If you’re caught in a blizzard, or otherwise get very uncomfortably cold, you might claim that you’re “turning blue.” This is based on actual fact, since if you get cold enough your body redirects blood circulation to protect your vital organs, and as a result your lips, fingers, and the like can turn slightly blue. But the color blue has been used in language probably more than any other color. Members of the upper class are sometimes called “blue bloods.” This comes from an old Spanish belief that the blood of aristocrats was more blue than other people’s. In England, any official report from Parliament is called a “blue book,” for the simple reason that the reports are traditionally bound with a blue cover. (By the way, the term “white paper” comes from the practice of issuing preliminary reports without covers.)
In colonial New England there were “blue laws.” These laws tended to be very strict, but focused on matters we would today consider trivial. For example, there were “blue laws” about when certain shops were allowed to be open, how people were expected to dress, and so forth. The laws were first enacted by colonists in New Haven, which today is part of Connecticut, and they were eventually called “blue” because that was the color used more than any other by the Presbyterian church. It may also have been a reference to politics back in England, because the pro-Parliament party at the time was known as “true blue,” and the Presbyterians tended to be members of that party.

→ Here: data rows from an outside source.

(* ===== verification/Ztest.v ===== *)
(** * ztest.c: how long zlib takes to inflate a file

    The file is mapped, deflated, inflated and compared, and then inflated over and over
    for some time.  The two functions of zlib are arguments: a function is given its input
    and the room for its output, and gives a result and its output. *)
From Stdlib Require Import ZArith Lia Bool.
From stdpp Require Import base tactics list strings.
From S2P Require Import Prelude Exits Libc.

Definition Z_OK : Z := 0.
Definition Z_STREAM_END : Z := 1.
Definition MIN_TESTIME : Z := 2 * 1000000.
Definition INNER_CYCLES : Z := 32.

(** The lines printed. *)
Inductive line := Perror (what : list Z) | Whoops (err : Z) | NoStreamEnd | Mismatch (ulen size : Z) | Differs | Testing (path : list Z) | PerCycle (us : Z).

(** The kernel and the libraries.  [open_file] gives the contents of a file that can be
    opened and whose size can be had; [map_file] says whether it can be mapped, [alloc]
    whether there is memory; [inits] are the results of deflateInit, deflateEnd,
    inflateInit and inflateEnd; [clock] gives the time of the [n]-th call. *)
Record env := mk_env {
  open_file : list Z -> option (list Z);
  map_file : list Z -> bool;
  alloc : Z -> bool;
  deflate : list Z -> Z -> Z * list Z;
  inflate : list Z -> Z -> Z * list Z;
  inits : Z * Z * Z * Z;
  clock : nat -> Z
}.

(** The time and the output so far. *)
Record state := mk_state { calls : nat; out : list line }.

Section program.
Context (e : env).

Definition print (l : line) : M state unit := puts (fun s => mk_state (calls s) (out s ++ [l])).
Definition getustime : M state Z := fun s => Ok (u64 (clock e (calls s)), mk_state (S (calls s)) (out s)).

Definition CHECK_ERR (err : Z) : E state unit := if negb (err =? Z_OK) then e_exit 1 else e_ret tt.

(** [do_defl]: the output; its length is the new [*clen]. *)
Definition do_defl (clen : Z) (udata : list Z) : E state (list Z) :=
  let '(dinit, dend, _, _) := inits e in
  _ <~ CHECK_ERR dinit;
  let '(err, cdata) := deflate e (take (Z.to_nat (u32 (strlen udata))) udata) (u32 clen) in
  if negb (err =? Z_STREAM_END) then _ <~ e_run (print (Whoops err)); e_exit 1 else
  _ <~ CHECK_ERR dend;
  e_ret cdata.

Definition do_infl (cdata : list Z) (ulen : Z) : E state (list Z) :=
  let '(_, _, iinit, iend) := inits e in
  _ <~ CHECK_ERR iinit;
  let '(err, udata) := inflate e (take (Z.to_nat (u32 (strlen cdata))) cdata) (u32 ulen) in
  if negb (err =? Z_STREAM_END) then _ <~ e_run (print NoStreamEnd); e_exit 1 else
  _ <~ CHECK_ERR iend;
  e_ret udata.

(** The inner loop of the test. *)
Fixpoint inner (n : nat) (cbuf : list Z) (size : Z) : E state unit :=
  match n with
  | O => e_ret tt
  | S n => _ <~ do_infl cbuf size; inner n cbuf size
  end.

(** The loop until the time is over; the result is the time of a cycle. *)
Fixpoint test_loop (fuel : nat) (cbuf : list Z) (size ts n : Z) : E state Z :=
  match fuel with
  | O => nofuel
  | S fuel =>
    _ <~ inner (Z.to_nat INNER_CYCLES) cbuf size;
    let n := u64 (n + INNER_CYCLES) in
    te <~ e_run getustime;
    if u64 (te - ts) <? MIN_TESTIME then test_loop fuel cbuf size ts n
    else if n =? 0 then e_run fault else e_ret (u64 (te - ts) / n)
  end.

Definition do_filebench (fuel : nat) (fpath : list Z) : E state Z :=
  match open_file e fpath with
  | None => _ <~ e_run (print (Perror fpath)); e_ret (-1)
  | Some ubuf =>
    if negb (map_file e ubuf) then _ <~ e_run (print (Perror (str "mmap"%string))); e_ret (-1) else
    let size := strlen ubuf in
    let clen := u64 (size + 4096) in
    if negb (alloc e (u64 (size + clen))) then _ <~ e_run (print (Perror (str "malloc"%string))); e_ret (-1) else
    cbuf <~ do_defl clen ubuf;
    tbuf <~ do_infl cbuf size;
    if negb (strlen tbuf =? size) then _ <~ e_run (print (Mismatch (strlen tbuf) size)); e_ret (-1)
    else if bool_decide (tbuf <> ubuf) then _ <~ e_run (print Differs); e_ret (-1) else
    _ <~ e_run (print (Testing fpath));
    ts <~ e_run getustime;
    us <~ test_loop fuel cbuf size ts 0;
    _ <~ e_run (print (PerCycle us));
    e_ret 0
  end.

Fixpoint main_loop (fuel : nat) (av : list (list Z)) : E state unit :=
  match av with
  | [] => e_ret tt
  | a :: av => _ <~ do_filebench fuel a; main_loop fuel av
  end.

(** The arguments are those behind the program name. *)
Definition main (fuel : nat) (av : list (list Z)) : E state Z := _ <~ main_loop fuel av; e_ret 0.
End program.

(** ** What zlib promises *)

(** The output fits; a stream that ended inflates to what was deflated. *)
Record zlib_ok (e : env) : Prop := {
  inits_ok : inits e = (Z_OK, Z_OK, Z_OK, Z_OK);
  deflate_fits : forall u room, strlen (deflate e u room).2 <= Z.max room 0;
  inflate_back : forall u room, (deflate e u room).1 = Z_STREAM_END -> inflate e (deflate e u room).2 (strlen u) = (Z_STREAM_END, u)
}.

(** ** Proofs *)
Section proofs.
Context (e : env).

Lemma do_infl_run cdata u s : zlib_ok e -> strlen cdata < 2 ^ 32 -> strlen u < 2 ^ 32 -> inflate e cdata (strlen u) = (Z_STREAM_END, u) ->
  do_infl e cdata (strlen u) s = Ok (inr u, s).
Proof.
  intros Hz Hc Hu Hi. unfold do_infl. rewrite (inits_ok e Hz). unfold strlen in *.
  rewrite !u32_small by lia. rewrite Nat2Z.id, firstn_all, Hi. done.
Qed.

Lemma inner_run n cdata u s : zlib_ok e -> strlen cdata < 2 ^ 32 -> strlen u < 2 ^ 32 -> inflate e cdata (strlen u) = (Z_STREAM_END, u) ->
  inner e n cdata (strlen u) s = Ok (inr tt, s).
Proof.
  intros Hz Hc Hu Hi. induction n as [|n IH]; [done|]. cbn [inner]. rewrite (run_e_bind _ _ _ u s) by by apply do_infl_run. exact IH.
Qed.

(** The time is over at the [k]-th look at the clock behind [ts]. *)
Definition time_over (ts : Z) (from k : nat) : Prop :=
  (forall j, (from <= j)%nat -> ts <= clock e j < 2 ^ 64) /\ MIN_TESTIME <= clock e (from + k) - ts.

Lemma test_loop_run cdata u ts fuel : zlib_ok e -> strlen cdata < 2 ^ 32 -> strlen u < 2 ^ 32 ->
  inflate e cdata (strlen u) = (Z_STREAM_END, u) -> 0 <= ts -> forall k n s, time_over ts (calls s) k -> (k < fuel)%nat ->
  0 <= n -> n + INNER_CYCLES * (Z.of_nat k + 1) < 2 ^ 64 ->
  exists us c, test_loop e fuel cdata (strlen u) ts n s = Ok (inr us, mk_state c (out s)) /\ 0 <= us.
Proof.
  intros Hz Hc Hu Hi Hts. induction fuel as [|fuel IH]; intros k n s [Hck Hk] Hf Hn Hb; [lia|]. cbn [test_loop].
  rewrite (run_e_bind _ _ _ tt s) by by apply inner_run. erewrite run_e_bind; [|done].
  rewrite (u64_small (clock e (calls s))) by (specialize (Hck (calls s) ltac:(lia)); lia).
  rewrite (u64_small (n + INNER_CYCLES)) by (unfold INNER_CYCLES in *; lia).
  rewrite u64_small by (specialize (Hck (calls s) ltac:(lia)); lia).
  destruct (Z.ltb_spec (clock e (calls s) - ts) MIN_TESTIME) as [Hlt|Hge].
  - destruct k as [|k]; [rewrite Nat.add_0_r in Hk; lia|].
    apply (IH k _ (mk_state (S (calls s)) (out s))); cbn [calls]; [|lia|unfold INNER_CYCLES in *; lia|unfold INNER_CYCLES in *; lia].
    split; [by intros j Hj; apply Hck; lia|]. by replace (S (calls s) + k)%nat with (calls s + S k)%nat by lia.
  - rewrite (proj2 (Z.eqb_neq _ 0)) by (unfold INNER_CYCLES; lia). do 2 eexists. split; [done|].
    apply Z.div_pos; [unfold MIN_TESTIME in Hge; lia|unfold INNER_CYCLES; lia].
Qed.
End proofs.

(** With a zlib that gives back what it has deflated, the test of a file that fits in
    the 32 bits of zlib's lengths returns 0 when the clock has gone on for two seconds;
    and whatever zlib does, it only returns 0 if inflating gave the file back. *)
Theorem ztest_filebench e fuel path ubuf k s :
  open_file e path = Some ubuf -> strlen ubuf + 4096 < 2 ^ 32 ->
  (map_file e ubuf = true -> alloc e (u64 (strlen ubuf + u64 (strlen ubuf + 4096))) = true -> zlib_ok e ->
   (deflate e ubuf (strlen ubuf + 4096)).1 = Z_STREAM_END ->
   0 <= clock e (calls s) < 2 ^ 64 -> time_over e (clock e (calls s)) (S (calls s)) k -> (k < fuel)%nat -> Z.of_nat k < 2 ^ 50 ->
   exists us c, do_filebench e fuel path s = Ok (inr 0, mk_state c (out s ++ [Testing path; PerCycle us])) /\ 0 <= us) /\
  (forall s', do_filebench e fuel path s = Ok (inr 0, s') -> exists cbuf room, inflate e cbuf room = (Z_STREAM_END, ubuf)).
Proof.
  intros Ho Hs. assert (H0 : 0 <= strlen ubuf) by (unfold strlen; lia). split.
  - intros Hm Ha Hz Hd Hc Hover Hf Hk. unfold do_filebench. rewrite Ho, Hm, Ha. cbn [negb].
    set (cbuf := (deflate e ubuf (strlen ubuf + 4096)).2).
    assert (Hdefl : do_defl e (u64 (strlen ubuf + 4096)) ubuf s = Ok (inr cbuf, s)).
    { unfold do_defl. rewrite (inits_ok e Hz). rewrite (u64_small (strlen ubuf + 4096)) by lia.
      rewrite !u32_small by lia. unfold strlen at 1. rewrite Nat2Z.id, firstn_all. unfold cbuf.
      destruct (deflate e ubuf (strlen ubuf + 4096)) as [err c]. cbn [fst] in Hd. by rewrite Hd. }
    rewrite (run_e_bind _ _ _ _ _ Hdefl).
    assert (Hlen : strlen cbuf < 2 ^ 32) by (pose proof (deflate_fits e Hz ubuf (strlen ubuf + 4096)); unfold cbuf; lia).
    pose proof (inflate_back e Hz ubuf (strlen ubuf + 4096) Hd) as Hi. fold cbuf in Hi.
    rewrite (run_e_bind _ _ _ ubuf s) by (apply do_infl_run; (done || lia)).
    rewrite Z.eqb_refl. cbn [negb]. rewrite bool_decide_eq_false_2 by tauto.
    erewrite run_e_bind; [|done]. erewrite run_e_bind; [|done]. cbn [calls out]. rewrite (u64_small (clock e (calls s))) by lia.
    destruct (test_loop_run e cbuf ubuf (clock e (calls s)) fuel Hz Hlen ltac:(lia) Hi ltac:(lia) k 0
      (mk_state (S (calls s)) (out s ++ [Testing path])) Hover Hf ltac:(lia)) as (us & c & Hl & Hus).
    { unfold INNER_CYCLES. lia. }
    rewrite (run_e_bind _ _ _ _ _ Hl). erewrite run_e_bind; [|done]. cbn [calls out]. do 2 eexists. split; [|exact Hus].
    by rewrite <- (assoc_L (++)).
  - intros s'. unfold do_filebench. rewrite Ho. destruct (negb (map_file e ubuf)); [done|]. destruct (negb (alloc e _)); [done|].
    unfold e_bind at 1, mbind, M_bind. destruct (do_defl e _ ubuf s) as [[[code|cbuf] s1]| |]; try done.
    unfold e_bind at 1, mbind, M_bind. destruct (do_infl e cbuf (strlen ubuf) s1) as [[[code|tbuf] s2]| |] eqn:Ei; try done.
    destruct (negb (strlen tbuf =? strlen ubuf)); [done|]. case_bool_decide as Hne; [done|]. intros _.
    assert (tbuf = ubuf) as -> by (destruct (decide (tbuf = ubuf)); [done|by destruct Hne]). revert Ei. unfold do_infl.
    destruct (inits e) as [[[? ?] iinit] iend]. unfold e_bind at 1, mbind, M_bind, CHECK_ERR at 1. destruct (negb (iinit =? Z_OK)); [done|].
    cbn [e_ret mret M_ret]. destruct (inflate e _ _) as [err u] eqn:Ei. destruct (Z.eqb_spec err Z_STREAM_END) as [->|]; cbn [negb]; [|done].
    unfold CHECK_ERR. destruct (negb (iend =? Z_OK)); [done|]. intros [= -> ->]. by do 2 eexists.
Qed.

(** A zlib that stores a file as it is, and a clock of three seconds a call. *)
Definition demo_env : env := mk_env (fun _ => Some [1; 2; 3]) (fun _ => true) (fun _ => true)
  (fun u room => if strlen u <=? room then (Z_STREAM_END, u) else (Z_OK, [])) (fun c room => if strlen c <=? room then (Z_STREAM_END, c) else (Z_OK, []))
  (0, 0, 0, 0) (fun n => if (n =? 0)%nat then 0 else 3000000).

Lemma demo_zlib : zlib_ok demo_env.
Proof.
  split; [done| |]; intros u room; cbn; destruct (Z.leb_spec (strlen u) room); cbn; try (unfold strlen in *; cbn in *; lia).
  all: try done. all: by rewrite Z.leb_refl.
Qed.

Lemma ztest_filebench_witness :
  (exists us c, do_filebench demo_env 1 (str "f"%string) (mk_state 0 []) = Ok (inr 0, mk_state c [Testing (str "f"%string); PerCycle us]) /\ 0 <= us) /\
  (forall s', do_filebench demo_env 1 (str "f"%string) (mk_state 0 []) = Ok (inr 0, s') -> exists cbuf room, inflate demo_env cbuf room = (Z_STREAM_END, [1; 2; 3])).
Proof.
  destruct (ztest_filebench demo_env 1 (str "f"%string) [1; 2; 3] 0 (mk_state 0 []) ltac:(done) ltac:(done)) as [H1 H2].
  split; [|exact H2]. apply H1; [done|done|apply demo_zlib|done|done| |lia|done].
  split; [intros [|j]; [lia|done]|done].
Defined.

(** The clock never goes back, and two seconds are over after [k + 1] looks at it. *)
Definition good_clock (e : env) (k : nat) : Prop :=
  (forall i j, (i <= j)%nat -> 0 <= clock e i <= clock e j) /\ (forall i, clock e i < 2 ^ 64) /\
  forall i, MIN_TESTIME <= clock e (S i + k) - clock e i.

(** A file that can be read, mapped and deflated. *)
Definition good_file (e : env) (path : list Z) : Prop := exists ubuf, open_file e path = Some ubuf /\ strlen ubuf + 4096 < 2 ^ 32 /\
  map_file e ubuf = true /\ alloc e (u64 (strlen ubuf + u64 (strlen ubuf + 4096))) = true /\ (deflate e ubuf (strlen ubuf + 4096)).1 = Z_STREAM_END.

(** What is printed for such a file, and for one that cannot be opened. *)
Definition file_lines (e : env) (path : list Z) (l : list line) : Prop :=
  (open_file e path = None /\ l = [Perror path]) \/ (good_file e path /\ exists us, l = [Testing path; PerCycle us] /\ 0 <= us).

(** Over such a clock main of ztest ends with 0, whatever files it is given that are good or
    missing: it prints the time of each good one and a message for each missing one, in
    order, and goes on after the latter. *)
Theorem ztest_main e fuel k av : zlib_ok e -> good_clock e k -> (k < fuel)%nat -> Z.of_nat k < 2 ^ 50 ->
  Forall (fun path => open_file e path = None \/ good_file e path) av ->
  exists c ls, main e fuel av (mk_state 0 []) = Ok (inr 0, mk_state c (concat ls)) /\ Forall2 (file_lines e) av ls.
Proof.
  intros Hz (Hm & Hb & Hg) Hf Hk Hav.
  assert (forall av s, Forall (fun path => open_file e path = None \/ good_file e path) av ->
    exists c ls, main_loop e fuel av s = Ok (inr tt, mk_state c (out s ++ concat ls)) /\ Forall2 (file_lines e) av ls) as H.
  { clear av Hav. induction av as [|path av IH]; intros s Hav; cbn [main_loop].
    { exists (calls s), []. split; [|constructor]. cbn. rewrite app_nil_r. by destruct s. }
    apply Forall_cons in Hav as [Hp Hav].
    assert (exists r c l, do_filebench e fuel path s = Ok (inr r, mk_state c (out s ++ l)) /\ file_lines e path l) as (r & c & l & Hr & Hl).
    { destruct Hp as [Hn|Hfile].
      - exists (-1), (calls s), [Perror path]. unfold do_filebench. rewrite Hn. split; [done|by left].
      - destruct Hfile as (ubuf & Ho & Hs & Hmp & Ha & Hd).
        destruct (proj1 (ztest_filebench e fuel path ubuf k s Ho Hs) Hmp Ha Hz Hd) as (us & c & Hr & Hu);
          [by split; [apply (Hm _ (calls s))|apply Hb]| |done|done|].
        + split; [|apply Hg]. intros j Hj. split; [apply Hm; lia|apply Hb].
        + exists 0, c, [Testing path; PerCycle us]. split; [done|]. right. split; [by exists ubuf|by exists us]. }
    rewrite (run_e_bind _ _ _ _ _ Hr). destruct (IH (mk_state c (out s ++ l)) Hav) as (c' & ls & Hrun & Hls).
    exists c', (l :: ls). split; [|by constructor]. rewrite Hrun. cbn [out concat]. by rewrite <-(assoc_L (++)). }
  destruct (H av (mk_state 0 []) Hav) as (c & ls & Hr & Hls). exists c, ls. split; [|done].
  unfold main. rewrite (run_e_bind _ _ _ _ _ Hr). done.
Qed.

The phrase “once in a blue moon” means “hardly ever.” This may be because nobody ever saw the moon turn blue — but it also might be because once in a great while the moon actually does appear blue. The effect can be produced by ash or smoke in the atmosphere, as when there’s been a large volcanic eruption or there’s a lot of smoky fog in the air (which for a long time was the common state of the air in London).
The first prize in a contest — as well as anything very special, whether it’s a contest or not — is often referred to as a “blue ribbon.” There are “blue ribbon panels,” “blue ribbon juries,” and, of course, actual blue ribbons. The whole idea goes back to Medieval times in both England and France. In England, when you were awarded the title “Knight of the Garter,” you received a blue ribbon that you would wear, oddly enough, on your knee (although it might make more sense if you think about a knight sitting on a horse; in that case his knees are closer to eye level for pedestrians). In France they also had knights, and the best kind of knight you could be was a Knight of the Grand Cross. And sure enough, what you got for that was a blue ribbon to wear.
A person from Nova Scotia, Canada, can be casually called a “blue nose” — they use the term themselves. Not only that, but the fleet of large oceangoing ferries that serve Nova Scotia have for years been called the “Blue Nose” ships. “Blue nose” comes from what was once the major crop exported from Nova Scotia: “bluenose” potatoes, which really are blue on one end.
A person — originally only a woman, but eventually the term included men as well — who was overly pendantic and tiresome to talk to used to be called a “blue stocking.” This goes all the way back to Venice, around 1400, when the “Della Calza” society was organized (it included both genders). It’s not clear how official it was, but the members tended to wear blue stockings (although in those days only the men’s blue stockings might have been visible). Besides the blue stockings, the society was known for the education of its members. The idea of such an organization spread to Paris in 1590, and then in 1750 some women in England revived the idea by forming the “Basbleu Club.” It was also open to both men and women as long as they were well educated, and they also wore blue stockings. The English version of the society created quite a ruckus with their stockings because blue, at that time, tended to be a color worn only by the lower classes and servants. Possibly in defense, the women in the club made it their business to always be very serious in conversations (it’s not clear why just wearing a different color wasn’t an option). If you’re going to be unremittingly serious, it’s probably only a matter of time before you’re debating the fine points of, say, English grammar or the number of angels that can fit on the head of a pin. As a result, “blue stocking” came to mean an insufferable bore.